Griffey's 1989 Upper Deck No. 1 baseball card was the card in my days of collecting.  It was a super hot commodity, worth around $100, which at that time was a boatload for a 12-year-old.  (It's probably worth less today than it was then, even without adjusting for inflation.  1989 was perhaps the peak of the baseball card bubble.)  I always wanted one, but couldn't muster the funds.


Then one day, this kid down the street had one that he said his dad bought for him in Mexico on a recent business trip (which totally doesn't sound made up, right?).  He wasn't the savviest kid in the world, so I offered him a trade: He could pick any team he wanted, and he would get all my cards of players on that team in exchange for his Griffey card.  However, as a condition of the trade, he couldn't see in advance what cards I had from what teams.  I would bring all my baseball cards out in a box, and then after he picked a team, we would go through it together and every time we came across a player from that team he would get it.
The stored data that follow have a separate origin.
(** Both kinds of running data are made; the policy had none. *)
Lemma policy_init_data_ok k w g p l ltn sp :
  0 <= k -> k + 257 < 2 ^ 31 -> pinv k w g -> pw_pls w !! p = Some l -> pc_listener (pl_cfg l) = Some ltn -> pc_svrpool (pl_cfg l) = Some sp ->
  pl_data l = {| pd_ltndata := None; pd_spdata := None |} -> pool_fit (pw w) sp ->
  exists w' v ltd spd, policy_init_data w (Some p) = Ok (w', 0) /\ pinv (k + 257) w' g /\ pw_pls w' = <[p := pl_set_data l (Some ltd) (Some spd)]> (pw_pls w) /\
    pw_ltns w' = pw_ltns w /\ pw_certs w' = pw_certs w /\ svrpool_alloc_data (pw w) (Some sp) = Ok (v, Some spd) /\ w_heap (pw w') = w_heap v.
Proof.
  intros Hk0 Hk Hi Hp Hltn Hsp Hd Hfit. unfold policy_init_data, get_pl. rewrite Hp. cbn [deref bind]. rewrite Hltn, Hsp.
  destruct (pdata_alloc_ok k w g sp Hk0 Hk Hi Hfit) as (v & spd & Hv & Hi1). rewrite Hv. cbn [bind on_pw].
  change (pw_pls (set_pw w v)) with (pw_pls w). rewrite Hp. cbn [deref bind]. rewrite Hd. cbn [pd_ltndata].
  set (l1 := pl_set_data l None (Some spd)).
  assert (Hi2 : pinv (k + 257) (put_pl (set_pw w v) p l1) g).
  { eapply pinv_put_pl; [exact Hi1|exact Hp|done|]. intros r. rewrite cnt_cons. unfold pl_out. rewrite Hd. simpl. rewrite !cnt_app, cnt_cons, !cnt_nil. lia. }
  destruct (listener_alloc_data_ok (k + 257) (put_pl (set_pw w v) p l1) g ltn) as (v' & ltd & ld & Hl & Hh & Hi3); [lia|exact Hi2| |].
  { unfold total. pose proof (msum_elem pl_out (pw_pls (put_pl (set_pw w v) p l1)) p l1 (RLtn, ltn) ltac:(apply lookup_insert_eq)) as H.
    lapply H; [lia|]. unfold pl_out. simpl. rewrite Hltn. set_solver. }
  rewrite Hl. cbn [bind]. change (pw_pls (put_ltd (set_pw (put_pl (set_pw w v) p l1) v') ltd ld)) with (<[p := l1]> (pw_pls w)).
  rewrite lookup_insert_eq. cbn [deref bind].
  eexists _, v, ltd, spd. split; [done|]. split_and!; [|simpl; by rewrite insert_insert_eq|done|done|done|exact Hh].
  eapply pinv_put_pl; [exact Hi3|apply lookup_insert_eq|done|]. intros r. rewrite cnt_cons. unfold pl_out. simpl. rewrite !cnt_app, !cnt_cons, !cnt_nil. lia.
Qed.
It was a brilliant negotiating strategy on my part.  By adding this extra condition -- one that was completely unfavorable to him, by the way -- it added an element of mystery and wonder.  As a straight up trade, I would never have gotten that Griffey card away from him -- he wasn't particularly bright, but he wasn't a total idiot either -- but by making a game out of it, by tantalizing him with the possibility of what could be, he agreed.

I went inside grabbed as many "good" cards as I could, as quickly as I could, and removed them from my baseball card box (a total weasel move, I admit) and brought it outside.  He selected the San Francisco Giants (my rookie Will Clark card was one I had removed, so I felt pretty good about my underhanded maneuver).  We then went through the box, and I gave him all my Giants cards -- Chili Davis, Jeffrey Leonard, Mike Krukow, Will Clark (non-rookie) and so on.  I got the Griffey card.
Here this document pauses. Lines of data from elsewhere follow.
Definition cfg_check_section (w : pworld) (s : cfg_section) : res Z :=
  match s with
  | CFG_PROXY => Ok 0
  | CFG_CERTSET p => cfg_check_certset w p
  | CFG_LISTENER p => cfg_check_listener w p
  | CFG_SVRPOOL p => cfg_check_svrpool w p
  | CFG_POLICY p => cfg_check_policy w p
  end.

(** ** [proxy] *)
Definition parse_range (args : list cstr) (lo hi : Z) : option Z :=
  match args with
  | [a] => let val := cfg_atoi a in if (val <? lo) || (hi <? val) then None else Some val
  | _ => None
  end.
Definition parse_word (args : list cstr) (table : list (string * Z)) : option Z :=
  match args with
  | [a] => (fix go t := match t with [] => None | (k, v) :: t => if streq a (str k) then Some v else go t end) table
  | _ => None
  end.
Definition yes_no : list (string * Z) := [("yes", 1); ("no", 0)]%string.

(** enums of thread.h *)
Definition THREAD_BIND_RR : Z := 0.
Definition THREAD_BIND_ODD : Z := 1.
Definition THREAD_BIND_EVEN : Z := 2.
Definition THREAD_HT_FULL : Z := 0.
Definition THREAD_HT_LOW : Z := 1.
Definition THREAD_HT_HIGH : Z := 2.

Definition cfg_parse_proxy (c : proxy_cfg_t) (kw : cstr) (args : list cstr) : option proxy_cfg_t :=
  let '(Build_proxy_cfg_t nw ni na us un bc ba bh mc db fl ht ts) := c in
  if streq kw (str "worker") then (fun v => Build_proxy_cfg_t v ni na us un bc ba bh mc db fl ht ts) <$> parse_range args 1 40
  else if streq kw (str "nice") then (fun v => Build_proxy_cfg_t nw v na us un bc ba bh mc db fl ht ts) <$> parse_range args (-20) 19
  else if streq kw (str "naccept") then (fun v => Build_proxy_cfg_t nw ni v us un bc ba bh mc db fl ht ts) <$> parse_range args 1 16
  else if streq kw (str "use_splice") then (fun v => Build_proxy_cfg_t nw ni na v un bc ba bh mc db fl ht ts) <$> parse_word args yes_no
  else if streq kw (str "use_nbsplice") then (fun v => Build_proxy_cfg_t nw ni na us v bc ba bh mc db fl ht ts) <$> parse_word args yes_no
  else if streq kw (str "maxconn") then (fun v => Build_proxy_cfg_t nw ni na us un bc ba bh v db fl ht ts) <$> parse_range args 1 5000000
  else if streq kw (str "bind_cpu") then (fun v => Build_proxy_cfg_t nw ni na us un v ba bh mc db fl ht ts) <$> parse_word args yes_no
  else if streq kw (str "bind_cpu_algo") then
    (fun v => Build_proxy_cfg_t nw ni na us un bc v bh mc db fl ht ts) <$>
      parse_word args [("rr", THREAD_BIND_RR); ("odd", THREAD_BIND_ODD); ("even", THREAD_BIND_EVEN)]%string
  else if streq kw (str "bind_cpu_ht") then
    (fun v => Build_proxy_cfg_t nw ni na us un bc ba v mc db fl ht ts) <$>
      parse_word args [("low", THREAD_HT_LOW); ("high", THREAD_HT_HIGH); ("full", THREAD_HT_FULL)]%string
  else if streq kw (str "debug") then (fun v => Build_proxy_cfg_t nw ni na us un bc ba bh mc v fl ht ts) <$> parse_range args 0 7
  else if streq kw (str "flow") then (fun v => Build_proxy_cfg_t nw ni na us un bc ba bh mc db v ht ts) <$> parse_range args 0 7
  else if streq kw (str "http") then (fun v => Build_proxy_cfg_t nw ni na us un bc ba bh mc db fl v ts) <$> parse_range args 0 7
  else if streq kw (str "timestamp") then (fun v => Build_proxy_cfg_t nw ni na us un bc ba bh mc db fl ht v) <$> parse_word args yes_no
  else None.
Years later, I was getting a ride home from a teammate after lacrosse practice, and when we neared my house he said, "Hey, does so-and-so live there?"  And he pointed to the kid's house with whom I made the trade.

"Yeah," I told him.
"I hate that little fuck!"
"Why?"
"I swear he stole my brother's Upper Deck Ken Griffey Jr. card like five years ago!  He denied it, but he was the only one around when it disappeared.  I shoulda kicked his ass right then and taken it back when I had the chance.  Fuckin' little shit!"
"Hmm," was all I could muster.

I didn't tell him that I had that card.  It wasn't even because I would then be compelled to give it back, and I wanted to keep it.  At that point, it didn't mean all that much to me, and its monetary value had already dropped a lot.  I just didn't want to explain to him how I had gotten it.  I was weirdly embarrassed about it -- as if I had did something wrong.  It's not a very good reason.  I was in no way complicit in the theft.  Had I said -- "What?!  That's crazy!  I have that card.  You can have it back and give it to your brother." -- he probably would have greatly appreciated it.  But I didn't.  I just sat there silently as we pulled into my driveway.
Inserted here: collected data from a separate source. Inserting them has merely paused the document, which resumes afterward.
Lemma wf_add_ltn w w' py py' p c :
  wf w py CFG_PROXY -> proxy_add_listener py p = (py', 0) -> p ∉ py_ltnlist py -> same_certs w w' -> upd (cv_ltn w) (cv_ltn w') p c ->
  lc_name c = [] -> lc_cert c = None -> same_pools w w' -> same_pls w w' -> wf w' py' (CFG_LISTENER p).
Proof.
  intros Hw Hadd Hp H1 Hu Hcn Hcc H3 H4. unfold proxy_add_listener in Hadd. destruct (_ <? _); [done|]. injection Hadd as <-.
  destruct (wf_names _ _ _ Hw) as (U1 & U2 & U3 & U4). split; cbn [py_cfg py_certlist py_ltnlist py_splist py_pllist in_section]; [apply Hw| | | | | | |apply Hw|set_solver].
  - intros x Hx. rewrite H1. destruct (wf_cert _ _ _ Hw x Hx) as (c0 & ? & ? & ?). exists c0. split_and!; auto.
  - intros x [Hx| ->%list_elem_of_singleton]%elem_of_app.
    + rewrite (proj2 Hu) by (intros ->; done). destruct (wf_ltn _ _ _ Hw x Hx) as (c0 & ? & ? & Hf). exists c0. split_and!; [done..|]. intros _. by apply Hf.
    + exists c. split; [apply Hu|]. split; [|done]. split; [unfold fits; by rewrite Hcn|]. rewrite Hcc. done.
  - intros x Hx. rewrite H3. destruct (wf_pool _ _ _ Hw x Hx) as (c0 & ? & ? & ?). exists c0. split_and!; auto.
  - intros x Hx. rewrite H4. destruct (wf_pl _ _ _ Hw x Hx) as (c0 & ? & (Hf & Hm & Hl & Hs & Hd) & ?). exists c0. split_and!; [done| |auto].
    split_and!; try done; cbn [py_ltnlist py_splist]; set_solver.
  - split_and!; [|eapply uniq_add; [exact U2| |done]; rewrite <- Hcn; exact (upd_fmap lc_name _ _ _ _ Hu)|..]; (eapply uniq_ext; [|eassumption]; intros x; unfold n_cert, n_pool, n_pl; by rewrite ?H1, ?H3, ?H4).
  - intros x y vx vy l. rewrite !H4. by apply Hw.
Qed.

Lemma wf_add_pool w w' py py' p v :
  wf w py CFG_PROXY -> proxy_add_svrpool py p = (py', 0) -> p ∉ py_splist py -> same_certs w w' -> same_ltns w w' ->
  upd (cv_pool (w_heap (pw w))) (cv_pool (w_heap (pw w'))) p v -> v = ({| spc_name := []; spc_algo := 0 |}, 0, []) -> same_pls w w' -> wf w' py' (CFG_SVRPOOL p).
Proof.
  intros Hw Hadd Hp H1 H2 Hu -> H4. unfold proxy_add_svrpool in Hadd. destruct (_ <? _); [done|]. injection Hadd as <-.
  destruct (wf_names _ _ _ Hw) as (U1 & U2 & U3 & U4). split; cbn [py_cfg py_certlist py_ltnlist py_splist py_pllist in_section]; [apply Hw| | | | | | |apply Hw|set_solver].
  - intros x Hx. rewrite H1. destruct (wf_cert _ _ _ Hw x Hx) as (c0 & ? & ? & ?). exists c0. split_and!; auto.
  - intros x Hx. rewrite H2. destruct (wf_ltn _ _ _ Hw x Hx) as (c0 & ? & ? & ?). exists c0. split_and!; auto.
  - intros x [Hx| ->%list_elem_of_singleton]%elem_of_app.
    + rewrite (proj2 Hu) by (intros ->; done). destruct (wf_pool _ _ _ Hw x Hx) as (c0 & ? & ? & Hf). exists c0. split_and!; [done..|]. intros _. by apply Hf.
    + eexists. split; [apply Hu|]. split; [|done]. split_and!; [done..|constructor].
  - intros x Hx. rewrite H4. destruct (wf_pl _ _ _ Hw x Hx) as (c0 & ? & (Hf & Hm & Hl & Hs & Hd) & ?). exists c0. split_and!; [done| |auto].
    split_and!; try done; cbn [py_ltnlist py_splist]; set_solver.
  - split_and!; [| |eapply uniq_add; [exact U3|exact (upd_fmap (fun v => spc_name v.1.1) _ _ _ _ Hu)|done]|]; (eapply uniq_ext; [|eassumption]; intros x; unfold n_cert, n_ltn, n_pl; by rewrite ?H1, ?H2, ?H4).
  - intros x y vx vy l. rewrite !H4. by apply Hw.
Qed.

Lemma wf_add_pl w w' py py' p v :
  wf w py CFG_PROXY -> proxy_add_policy py p = (py', 0) -> p ∉ py_pllist py -> same_certs w w' -> same_ltns w w' -> same_pools w w' ->
  upd (cv_pl w) (cv_pl w') p v ->
  v = ({| pc_name := []; pc_mode := 0; pc_listener := None; pc_svrpool := None |}, {| pd_ltndata := None; pd_spdata := None |}) -> wf w' py' (CFG_POLICY p).
Proof.
  intros Hw Hadd Hp H1 H2 H3 Hu ->. unfold proxy_add_policy in Hadd. destruct (_ <? _); [done|]. injection Hadd as <-.
  destruct (wf_names _ _ _ Hw) as (U1 & U2 & U3 & U4). split; cbn [py_cfg py_certlist py_ltnlist py_splist py_pllist in_section]; [apply Hw| | | | | | | |set_solver].
  - intros x Hx. rewrite H1. destruct (wf_cert _ _ _ Hw x Hx) as (c0 & ? & ? & ?). exists c0. split_and!; auto.
  - intros x Hx. rewrite H2. destruct (wf_ltn _ _ _ Hw x Hx) as (c0 & ? & ? & ?). exists c0. split_and!; auto.
  - intros x Hx. rewrite H3. destruct (wf_pool _ _ _ Hw x Hx) as (c0 & ? & ? & ?). exists c0. split_and!; auto.
  - intros x [Hx| ->%list_elem_of_singleton]%elem_of_app.
    + rewrite (proj2 Hu) by (intros ->; done). destruct (wf_pl _ _ _ Hw x Hx) as (c0 & ? & ? & Hf). exists c0. split_and!; [done..|]. intros _. by apply Hf.
    + eexists. split; [apply Hu|]. split; [|done]. by split_and!.
  - split_and!; [..|eapply uniq_add; [exact U4|exact (upd_fmap (fun v => pc_name v.1) _ _ _ _ Hu)|done]]; (eapply uniq_ext; [|eassumption]; intros x; unfold n_cert, n_ltn, n_pool; by rewrite ?H1, ?H2, ?H3).
  - intros x y vx vy l Hx Hy Hvx Hvy Hlx Hly. destruct (decide (x = p)) as [->|Hxp]; [rewrite (proj1 Hu) in Hvx; by injection Hvx as <-|].
    destruct (decide (y = p)) as [->|Hyp]; [rewrite (proj1 Hu) in Hvy; by injection Hvy as <-|].
    rewrite (proj2 Hu) in Hvx, Hvy by done. apply elem_of_app in Hx as [Hx|?%list_elem_of_singleton]; [|done].
    apply elem_of_app in Hy as [Hy|?%list_elem_of_singleton]; [|done]. by eapply (wf_excl _ _ _ Hw).
  - apply NoDup_app. split_and!; [apply Hw| |apply NoDup_singleton]. intros x Hx ->%list_elem_of_singleton. done.
Qed.
(** ** The views of an updated map *)
Lemma upd_put_cert w p c : upd (cv_cert w) (cv_cert (put_cert w p c)) p (cert_ref c 0).
Proof. split; unfold cv_cert; simpl; [by rewrite lookup_insert_eq|]. intros x Hx. by rewrite lookup_insert_ne. Qed.
Lemma upd_put_ltn w p c : upd (cv_ltn w) (cv_ltn (put_ltn w p c)) p (lt_cfg c).
Proof. split; unfold cv_ltn; simpl; [by rewrite lookup_insert_eq|]. intros x Hx. by rewrite lookup_insert_ne. Qed.
Lemma upd_put_pl w p c : upd (cv_pl w) (cv_pl (put_pl w p c)) p (pl_cfg c, pl_data c).
Proof. split; unfold cv_pl; simpl; [by rewrite lookup_insert_eq|]. intros x Hx. by rewrite lookup_insert_ne. Qed.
I still have the card.  It's on my bookshelf right now.  I lost touch with the kid who gave me a ride home, but I randomly Googled him recently.  He works for some sort of advocacy group for cancer patients.  I thought about selling the card on eBay and donating the proceeds to a cancer prevention charity, but it's not in mint condition, and I doubt I could get more than $20 or $30 for it.  At that price, it's worth more to me to keep on my bookshelf, as a reminder of one of the many short and ultimately pointless anecdotes that make up my life.